Only one span of the listing below should come back. It runs from the line with "destruct (Z.eqb_spec (uio_resid" through the line with "destruct (Z.ltb_spec (x", and each of its lines must be reproduced exactly.

--- START ---

Lemma logread_loop_ok x c fuel : forall r u um, 0 <= r <= MSG_BSIZE -> 0 <= x <= MSG_BSIZE -> Dir.len c = MSG_BSIZE -> Forall byte c -> uio_ok u -> uio_rw u = UIO_READ ->
  uio_resid u + (if x <? r then 1 else 0) < Z.of_nat fuel ->
  let k := Z.min (uio_resid u) (Dir.len (pend r x c)) in
  exists r' u', logread_loop fuel (ring x r c) u um = Ok (ring x r' c, u', scatter (take (Z.to_nat k) (uaddrs u)) (take (Z.to_nat k) (pend r x c)) um) /\
    moved k u u' /\ 0 <= r' <= MSG_BSIZE /\ pend r' x c = drop (Z.to_nat k) (pend r x c).
Proof.
  induction fuel as [|fuel IH]; intros r u um Hr Hx Hc Hb Hu Hrw Hf k.
  { pose proof (uk_resid _ Hu). destruct (x <? r); lia. }
  pose proof (uk_resid _ Hu) as Hres. pose proof (Dirent.len_nonneg (pend r x c)) as Hp0. cbn [logread_loop ring msg_bufx msg_bufr msg_bufc].
  assert (k = 0 -> exists r' u', Ok (ring x r c, u, um) = Ok (ring x r' c, u', scatter (take (Z.to_nat k) (uaddrs u)) (take (Z.to_nat k) (pend r x c)) um) /\
    moved k u u' /\ 0 <= r' <= MSG_BSIZE /\ pend r' x c = drop (Z.to_nat k) (pend r x c)) as Hstop by (intros ->; exists r, u; split; [done|]; split; [by apply moved_0|done]).
  destruct (Z.eqb_spec (uio_resid u) 0) as [|Hnz]; [apply Hstop; lia|]. destruct (Z.eqb_spec (x - r) 0) as [E|E].
  { apply Hstop. unfold k, pend. rewrite (proj2 (Z.eqb_eq r x)), Dirent.len_nil by lia. lia. }
  destruct (Z.ltb_spec (x - r) 0) as [Hlt|Hge], (Z.eqb_spec (MSG_BSIZE - r) 0) as [Ee|Ee]; cbn [andb].
  { assert (r = MSG_BSIZE) as -> by lia. assert (pend MSG_BSIZE x c = pend 0 x c) as Ep by (rewrite pend_below, (pend_above 0), sub_nil by lia; done). unfold k. rewrite Ep. apply IH; try done.
    rewrite (proj2 (Z.ltb_lt _ _)) in Hf by lia. rewrite (proj2 (Z.ltb_ge _ _)) by lia. lia. }
  all: set (n := Z.min _ 128); assert (0 < n <= uio_resid u /\ n <= 128 /\ r + n <= (if x <? r then MSG_BSIZE else x)) as (Hn1&Hn2&Hn3)
    by (unfold n; first [rewrite (proj2 (Z.ltb_lt x r)) by lia|rewrite (proj2 (Z.ltb_ge x r)) by lia]; lia); clearbody n.
  all: assert (pend r x c = sub r (r + n) c ++ pend (r + n) x c /\ (if x <? r + n then 1 else 0) <= (if x <? r then 1 else 0)) as [Ep Hs]
    by (first [rewrite (proj2 (Z.ltb_lt x r)) in * by lia; rewrite (proj2 (Z.ltb_lt x (r + n))), !pend_below, (sub_app r (r + n)) by lia; rewrite <- app_assoc; done
              |rewrite (proj2 (Z.ltb_ge x r)) in * by lia; rewrite (proj2 (Z.ltb_ge x (r + n))), !pend_above by lia; rewrite (sub_app r (r + n)) by lia; done]).
  all: assert (r + n <= MSG_BSIZE) as Hn4 by (destruct (x <? r); lia); pose proof (sub_len r (r + n) c ltac:(lia) ltac:(lia)) as Hsl.
  all: assert (Dir.bytes_at c r n = Ok (sub r (r + n) c)) as -> by (unfold Dir.bytes_at; rewrite (proj2 (Z.ltb_ge r 0)), (proj2 (Z.ltb_ge n 0)), (proj2 (Z.ltb_ge _ (r + n))) by lia; cbn [orb]; unfold sub; do 3 f_equal; lia).
  all: cbn [mbind res_bind]; destruct (uiomove_ok (Rwip.put_bytes 0 (sub r (r + n) c) []) 0 n u um Hu) as (d1&u1&um1&->&M&D); [lia|lia|lia|].
  all: rewrite Hrw in D; destruct D as [_ ->]; replace (Z.min n (uio_resid u)) with n in * by lia; pose proof (mv_resid _ _ _ M Hu) as Hr1.
  all: pose proof (buf_bytes (sub r (r + n) c) (sub_byte _ _ _ Hb) ltac:(lia)) as Ebs; replace (Dir.len (sub r (r + n) c)) with n in Ebs by lia; rewrite Ebs.
  all: destruct (IH (r + n) u1 (scatter (take (Z.to_nat n) (uaddrs u)) (sub r (r + n) c) um)) as (r'&u'&E'&M'&Hr'&Hp'); [lia|done|done|done|apply M|by rewrite (mv_dir _ _ _ M)|lia|].
  all: change (set_bufr (r + n) (ring x r c)) with (ring x (r + n) c); rewrite E'; exists r', u'; set (k' := Z.min (uio_resid u1) (Dir.len (pend (r + n) x c))) in *; assert (k = n + k') as Ek by (unfold k, k'; rewrite Ep, Dirent.len_app; lia).
  all: assert (0 <= k') as Hk' by (unfold k'; pose proof (Dirent.len_nonneg (pend (r + n) x c)); pose proof (uk_resid _ (mv_ok _ _ _ M)); lia).
  all: rewrite (mv_addrs _ _ _ M), scatter_two by (rewrite length_take; unfold Dir.len in *; lia); replace (Z.to_nat n + Z.to_nat k')%nat with (Z.to_nat k) by lia.
  all: rewrite Ep; replace (Z.to_nat k) with (length (sub r (r + n) c) + Z.to_nat k')%nat by (unfold Dir.len in *; lia); rewrite take_app_add, drop_app_add.
  all: split; [done|]; split; [rewrite Ek; by apply (uio_moved_trans n k' u u1)|]; split; [done|exact Hp'].
Qed.
(** (C36) The log keeps the messages in order: a message goes behind what is not
    yet read if it fits, and otherwise takes its place, which is counted unless
    the ring is full to its end.  But a message that makes the ring exactly
    full is lost with all that was there, unless the reader is at the start of
    the ring. *)
Theorem logwrt_spec l buf :
  log_ok l -> Forall byte buf -> buf <> [] -> Dir.len buf <= MSG_BSIZE ->
  let r := msg_bufr (mp l) in
  let fits := Dir.len (pending l) + Dir.len buf <=? MSG_BSIZE in
  let old := if fits then pending l else [] in
  exists l', logwrt buf l = Ok (0, l') /\ log_ok l' /\ msg_bufr (mp l') = r /\
    pending l' = (if negb (r =? 0) && (Dir.len old + Dir.len buf =? MSG_BSIZE) then [] else old ++ buf) /\
    lp l' = if fits || (r =? 0) && (msg_bufx (mp l) =? MSG_BSIZE) then lp l else bump (lp l).
Proof.
  intros [H1 H2 H3 H4 H5 H6] Hb Hne Hlen r fits old. destruct l as [[g x r0 c] p]. unfold pending in *. cbn [mp lp msg_magic msg_bufx msg_bufr msg_bufc] in *. subst g r. rename r0 into r.
  pose proof (len_pos buf Hne) as Hl. unfold logwrt. cbn [mp msg_magic]. rewrite Z.eqb_refl, (proj2 (Z.ltb_ge _ _)) by done. cbn [negb orb]. change (MkKlog (MkMsgbuf MSG_MAGIC x r c) p) with (at_ring r p x c).
  pose proof (room_len r x c H2 H3 H5) as Hroom. pose proof (pend_len r x c H2 H3 H5) as Hpl.
  assert (forall p' x1, 0 <= x1 <= MSG_BSIZE -> forall l', written r p' x1 c buf l' -> held r x1 c = old -> log_ok l' /\ msg_bufr (mp l') = r /\ pending l' = (if negb (r =? 0) && (Dir.len old + Dir.len buf =? MSG_BSIZE) then [] else old ++ buf) /\ lp l' = p') as Hdone.
  { intros p' x1 Hx1 l' (x'&c'&->&W1&W2&W3&W4) Eo. split; [split; cbn; try done; [lia|lia|by apply W3]|]. split; [done|]. split; [|done]. unfold pending. cbn [mp at_ring msg_bufr msg_bufx msg_bufc]. rewrite W4. unfold after. by rewrite Eo. }
  destruct (Z.leb_spec (Dir.len buf) (room r (start x))) as [Hfit|Hfit].
  - destruct (wrt_fit r p H2 x c buf 1 H3 H5 Hne Hfit) as (l'&->&W). exists l'. split; [done|].
    assert (held r x c = old /\ (fits || (r =? 0) && (x =? MSG_BSIZE)) = true) as [Eo ->]; [|by apply (Hdone p x)].
    unfold held, old, fits. destruct ((r =? 0) && (x =? MSG_BSIZE)) eqn:Efull.
    + assert (r = 0 /\ x = MSG_BSIZE) as [-> ->] by lia. rewrite Hpl. unfold MSG_BSIZE in *. cbn [Z.leb Z.compare]. rewrite (proj2 (Z.leb_gt _ _)) by lia. by rewrite orb_true_r.
    + by rewrite (proj2 (Z.leb_le _ _)) by lia.
  - rewrite (wrt_again r p x c buf 3 H2 H3 Hfit). assert (((r =? 0) && (x =? MSG_BSIZE)) = false) as Ef by (destruct ((r =? 0) && (x =? MSG_BSIZE)); [lia|done]). rewrite Ef in *.
    destruct (wrt_fit r (bump p) H2 r c buf 0) as (l'&->&W); [done|done|done|rewrite (room_len r r c) by done; rewrite pend_len, Z.leb_refl by done; destruct ((r =? 0) && (r =? MSG_BSIZE)); lia|]. exists l'. split; [done|].
    assert (fits = false) as Efit by (unfold fits; apply Z.leb_gt; lia). rewrite Efit. apply (Hdone (bump p) r); [done|done|].
    unfold held, old. rewrite Efit. unfold pend. rewrite Z.eqb_refl. by destruct ((r =? 0) && (r =? MSG_BSIZE)).
Qed.

Lemma pending_nil l : log_ok l -> pending l = [] <-> msg_bufr (mp l) = msg_bufx (mp l).
Proof.
  intros [H1 H2 H3 H4 H5 H6]. split; [|intros E; unfold pending, pend; by rewrite E, Z.eqb_refl]. intros E. assert (Dir.len (pending l) = 0) as Hl by (by rewrite E). unfold pending in Hl. rewrite pend_len in Hl by done. destruct (Z.leb_spec (msg_bufr (mp l)) (msg_bufx (mp l))); lia.
Qed.
(** The number that FIONREAD gives. *)
Lemma fionread_ok l data : log_ok l -> logioctl FIONREAD data l = (0, Dir.len (pending l), l).
Proof.
  intros [H1 H2 H3 H4 H5 H6]. unfold logioctl, pending. rewrite Z.eqb_refl, pend_len by done. f_equal. f_equal. destruct (Z.leb_spec (msg_bufr (mp l)) (msg_bufx (mp l))), (Z.ltb_spec (msg_bufx (mp l) - msg_bufr (mp l)) 0); lia.
Qed.

(** (C37) A read of the log returns, with the oldest bytes that are not read, as
    many as asked for or as there are, in the caller's memory, and leaves the
    rest.  If there are none, it reports so or sleeps, as asked; the reader
    that sleeps is woken by the next logwakeup on the open device. *)
Theorem logread_spec l flag u um pfind :
  log_ok l -> uio_ok u -> uio_rw u = UIO_READ ->
  exists rd l', logread flag u um l = Ok (rd, l') /\ log_ok l' /\
    match rd with
    | RSleep => pending l = [] /\ flag_on flag IO_NDELAY = false /\ mp l' = mp l /\ (logisopen l' = true -> Wakeup ∈ (logwakeup pfind l').1)
    | RDone e u' um' =>
        let k := Z.min (uio_resid u) (Dir.len (pending l)) in
        e = (if decide (pending l = []) then EWOULDBLOCK else 0) /\ moved k u u' /\
        um' = scatter (take (Z.to_nat k) (uaddrs u)) (take (Z.to_nat k) (pending l)) um /\ pending l' = drop (Z.to_nat k) (pending l)
    end.
Proof.
  intros Hl Hu Hrw. pose proof (pending_nil l Hl) as Hnil. unfold logread. destruct (Z.eqb_spec (msg_bufr (mp l)) (msg_bufx (mp l))) as [E|E].
  - pose proof (proj2 Hnil E) as En. pose proof (uk_resid _ Hu). destruct (flag_on flag IO_NDELAY); eexists _, _; (split; [done|]).
    + split; [done|]. rewrite En, decide_True, Dirent.len_nil by done. rewrite Z.min_r by lia. split; [done|]. split; [by apply moved_0|done].
    + split; [destruct Hl; by split|]. split; [done|]. split; [done|]. split; [done|]. intros Ho. unfold logwakeup. rewrite Ho. cbn [negb fst lp sc_state set_state]. rewrite flag_on_set_same by done. set_solver.
  - pose proof Hl as [H1 H2 H3 H4 H5 H6]. destruct l as [[g x r c] p]. unfold pending in *. cbn [mp lp msg_magic msg_bufx msg_bufr msg_bufc] in *. subst g. rewrite decide_False by tauto.
    destruct (logread_loop_ok x c (Z.to_nat (uio_resid u) + 3) r u um) as (r'&u'&Er&M&Hr'&Hp'); try done; [pose proof (uk_resid _ Hu); destruct (x <? r); lia|]. change (MkMsgbuf MSG_MAGIC x r c) with (ring x r c). rewrite Er. cbn [mbind res_bind].
    eexists _, _. split; [done|]. split; [|done]. split; cbn; try done. intros ->. specialize (H4 eq_refl). lia.
Qed.

(** ** Witnesses *)

Definition ex_log : klog := MkKlog (MkMsgbuf MSG_MAGIC 2 2046 (replicate 2048 65)) (MkSoftc LOG_OPEN None 0 0).
Lemma ex_log_ok : log_ok ex_log.
Proof. split; try done. by apply Forall_replicate. Qed.
Lemma logwrt_witness : exists l', logwrt [97; 98] ex_log = Ok (0, l') /\ pending l' = [65; 65; 65; 65; 97; 98].
Proof.
  destruct (logwrt_spec ex_log [97; 98] ex_log_ok) as (l'&E&_&_&Hp&_); [by repeat constructor|done|by vm_compute|]. exists l'. split; [exact E|]. rewrite Hp. vm_compute. reflexivity.
Defined.
(** A message that fills the ring takes all the others with it. *)
Lemma logwrt_full : exists l', logwrt (replicate 2044 97) ex_log = Ok (0, l') /\ pending l' = [].
Proof. eexists. split; [vm_compute; reflexivity|]. vm_compute. reflexivity. Qed.
Definition ex_rd : uio := MkUio [MkIovec 4096 3] 1 0 3 UIO_READ.
Lemma ex_rd_ok : uio_ok ex_rd.
Proof. split; [repeat constructor; done|done|done|done]. Qed.
Lemma logread_witness : exists rd l', logread 0 ex_rd ∅ ex_log = Ok (rd, l') /\ log_ok l'.
Proof. destruct (logread_spec ex_log 0 ex_rd ∅ (fun _ => None) ex_log_ok ex_rd_ok eq_refl) as (rd&l'&E&H&_). exists rd, l'. split; [exact E|exact H]. Defined.
End Log.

--- END ---

[Response]
  destruct (Z.eqb_spec (uio_resid u) 0) as [|Hnz]; [apply Hstop; lia|]. destruct (Z.eqb_spec (x - r) 0) as [E|E].
  { apply Hstop. unfold k, pend. rewrite (proj2 (Z.eqb_eq r x)), Dirent.len_nil by lia. lia. }
  destruct (Z.ltb_spec (x - r) 0) as [Hlt|Hge], (Z.eqb_spec (MSG_BSIZE - r) 0) as [Ee|Ee]; cbn [andb].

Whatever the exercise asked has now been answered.